**Records provided**
· · · · · · ·

(* ===== verification/SimFiles.v ===== *)
(** A concrete file system with the behaviour [Files] asks for: it shows that the
    laws can hold, and lets programs be run. It keeps the files under their
    names, what a crash may bring back under a name, which files have been
    flushed, the one open descriptor, and the faults of the next calls. *)

From S2P Require Import Prelude Files.

Inductive fault : Type := NoFault | Signal | Error.
Inductive handle : Type := HWrite (p : bytes) | HRead (rest : bytes) | HDir (p : bytes).

Record SimDisk : Type := MkSimDisk {
  sd_files : gmap bytes bytes;
  sd_lost : gmap bytes (list (option bytes));
  sd_flushed : gset bytes;
  sd_open : option handle;
  sd_faults : list fault
}.

Definition SimDisk_new (files : gmap bytes bytes) (faults : list fault) : SimDisk :=
  MkSimDisk files ∅ ∅ None faults.

(** Every call first meets the next fault. *)
Definition guarded {A} (call : SimDisk → reply A * SimDisk) (d : SimDisk) : reply A * SimDisk :=
  match sd_faults d with
  | [] => call d
  | f :: fs =>
      let d := MkSimDisk (sd_files d) (sd_lost d) (sd_flushed d) (sd_open d) fs in
      match f with NoFault => call d | Signal => (Interrupted, d) | Error => (Failed, d) end
  end.

Definition set_open (h : option handle) (d : SimDisk) : SimDisk :=
  MkSimDisk (sd_files d) (sd_lost d) (sd_flushed d) h (sd_faults d).

Definition sim_open_write (p : bytes) (d : SimDisk) : reply Z * SimDisk :=
  (Done 3, MkSimDisk (<[p:=[]]> (sd_files d)) (sd_lost d) (sd_flushed d ∖ {[p]}) (Some (HWrite p)) (sd_faults d)).
Definition sim_open_read (p : bytes) (d : SimDisk) : reply Z * SimDisk :=
  match sd_files d !! p with
  | None => (NotFound, d)
  | Some c => (Done 3, set_open (Some (HRead c)) d)
  end.
Definition sim_write (fd : Z) (data : bytes) (d : SimDisk) : reply Z * SimDisk :=
  match sd_open d with
  | Some (HWrite p) =>
      (Done (zlen data),
       MkSimDisk (<[p:=default [] (sd_files d !! p) ++ data]> (sd_files d)) (sd_lost d)
         (sd_flushed d ∖ {[p]}) (sd_open d) (sd_faults d))
  | _ => (Failed, d)
  end.
Definition sim_read (fd k : Z) (d : SimDisk) : reply bytes * SimDisk :=
  match sd_open d with
  | Some (HRead rest) =>
      (Done (take (Z.to_nat k) rest), set_open (Some (HRead (drop (Z.to_nat k) rest))) d)
  | _ => (Failed, d)
  end.
Definition sim_fsync (fd : Z) (d : SimDisk) : reply unit * SimDisk :=
  match sd_open d with
  | Some (HWrite p) =>
      (Done tt, MkSimDisk (sd_files d) (sd_lost d) ({[p]} ∪ sd_flushed d) (sd_open d) (sd_faults d))
  | Some (HDir _) => (Done tt, MkSimDisk (sd_files d) ∅ (sd_flushed d) (sd_open d) (sd_faults d))
  | _ => (Failed, d)
  end.
Definition sim_rename (p q : bytes) (d : SimDisk) : reply unit * SimDisk :=
  match sd_files d !! p with
  | None => (NotFound, d)
  | Some c =>
      (Done tt,
       MkSimDisk (<[q:=c]> (delete p (sd_files d)))
         (<[q:=sd_files d !! q :: default [] (sd_lost d !! q)]> (sd_lost d))
         (if bool_decide (p ∈ sd_flushed d) then {[q]} ∪ sd_flushed d else sd_flushed d ∖ {[q]})
         (sd_open d) (sd_faults d))
  end.
Definition sim_unlink (p : bytes) (d : SimDisk) : reply unit * SimDisk :=
  (Done tt, MkSimDisk (delete p (sd_files d)) (sd_lost d) (sd_flushed d) (sd_open d) (sd_faults d)).

#[export] Instance SimFiles : Files := {
  disk := SimDisk;
  sys_open_write p := guarded (sim_open_write p);
  sys_open_read p := guarded (sim_open_read p);
  sys_open_dir p := guarded (λ d, (Done 3, set_open (Some (HDir p)) d));
  sys_write fd data := guarded (sim_write fd data);
  sys_read fd k := guarded (sim_read fd k);
  sys_fsync fd := guarded (sim_fsync fd);
  sys_close fd d := (Done tt, set_open None d);
  sys_rename p q := guarded (sim_rename p q);
  sys_unlink p := guarded (sim_unlink p);
  visible d p := sd_files d !! p;
  survives d p r := r = sd_files d !! p ∨ r ∈ default [] (sd_lost d !! p);
  writing d fd p c := sd_open d = Some (HWrite p) ∧ sd_files d !! p = Some c;
  reading d fd c := sd_open d = Some (HRead c);
  directory d fd p := sd_open d = Some (HDir p);
  on_disk d p c := sd_files d !! p = Some c ∧ p ∈ sd_flushed d;
  interruptions d := length (sd_faults d)
}.

(** ** The laws *)

(** Cases on the next fault: none is left, none now, a signal, an error. *)
Ltac by_fault d := destruct d as [files lost flushed h [|[] faults]]; cbn in *.

#[export] Instance SimFiles_laws : FilesLaws.
Proof.
  split.
  - intros p d. by_fault d; try done.
    all: split_and!; [lia|done|by rewrite lookup_insert_eq|].
    all: intros q Hq; split; cbn; by rewrite lookup_insert_ne.
  - intros fd p c data d [Ho Hf] Hne. by_fault d; subst; [| |split_and!; (done || lia)|done].
    all: unfold sim_write; cbn; rewrite Hf; cbn; split_and!; try (by apply zlen_nonneg); try done.
    all: try (unfold zlen; rewrite lookup_insert_eq, take_ge by lia; done).
    all: intros q Hq; split; cbn; by rewrite lookup_insert_ne.
  - intros fd p c d [Ho Hf]. by_fault d; subst; [| |split_and!; (done || lia)|done].
    all: unfold sim_fsync; cbn; split_and!; try done; set_solver.
  - done.
  - intros p d. by_fault d; try done.
    all: intros q Hq; split; cbn; by rewrite lookup_delete_ne.
  - intros p q d Hpq. by_fault d; try done.
    all: unfold sim_rename; cbn; destruct (files !! p) as [c|] eqn:Hp; [|done]; cbn.
    all: intros c' [[= <-] Hfl]; rewrite !lookup_insert_eq, bool_decide_true by done.
    all: split_and!; [done|set_solver|done|]; cbn; intros r [->|Hr]; [by right|].
    all: apply elem_of_cons in Hr as [->|Hr]; left; [by left|by right].
  - intros p d. by_fault d; try done.
  - intros fd p d Ho. by_fault d; subst; [| |split_and!; (done || lia)|done].
    all: unfold sim_fsync; cbn; split_and!; [done| |].
    1,3: intros q; split; [|done]; split; [done|]; cbn; rewrite lookup_empty; cbn;
      intros r [Hr|Hr]; [by left|by apply elem_of_nil in Hr].
    all: intros q c _ [Hq _] r [->|Hr]; [done|]; rewrite lookup_empty in Hr; by apply elem_of_nil in Hr.
  - done.
  - intros p d. by_fault d; try done.
    all: unfold sim_open_read; cbn; destruct (files !! p) as [c|] eqn:Hp; [|done].
    all: cbn; split_and!; [lia|done|by exists c].
  - intros fd c k d Ho Hk. by_fault d; subst; [| |split_and!; (done || lia)|done].
    all: split_and!; [unfold zlen; rewrite length_take; lia|done| |
      exists (drop (Z.to_nat k) c); by rewrite take_drop].
    all: destruct c; [done|]; destruct (Z.to_nat k) eqn:E; [lia|done].
  - done.
Qed.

· · · · · · ·

All lines from the one that holds "- intros p q d Hpq. by_fault d; try done." through the end of the records are to be returned exactly, including both boundary lines, and no others.

**Response box**
  - intros p q d Hpq. by_fault d; try done.
    all: unfold sim_rename; cbn; destruct (files !! p) as [c|] eqn:Hp; [|done]; cbn.
    all: intros c' [[= <-] Hfl]; rewrite !lookup_insert_eq, bool_decide_true by done.
    all: split_and!; [done|set_solver|done|]; cbn; intros r [->|Hr]; [by right|].
    all: apply elem_of_cons in Hr as [->|Hr]; left; [by left|by right].
  - intros p d. by_fault d; try done.
  - intros fd p d Ho. by_fault d; subst; [| |split_and!; (done || lia)|done].
    all: unfold sim_fsync; cbn; split_and!; [done| |].
    1,3: intros q; split; [|done]; split; [done|]; cbn; rewrite lookup_empty; cbn;
      intros r [Hr|Hr]; [by left|by apply elem_of_nil in Hr].
    all: intros q c _ [Hq _] r [->|Hr]; [done|]; rewrite lookup_empty in Hr; by apply elem_of_nil in Hr.
  - done.
  - intros p d. by_fault d; try done.
    all: unfold sim_open_read; cbn; destruct (files !! p) as [c|] eqn:Hp; [|done].
    all: cbn; split_and!; [lia|done|by exists c].
  - intros fd c k d Ho Hk. by_fault d; subst; [| |split_and!; (done || lia)|done].
    all: split_and!; [unfold zlen; rewrite length_take; lia|done| |
      exists (drop (Z.to_nat k) c); by rewrite take_drop].
    all: destruct c; [done|]; destruct (Z.to_nat k) eqn:E; [lia|done].
  - done.
Qed.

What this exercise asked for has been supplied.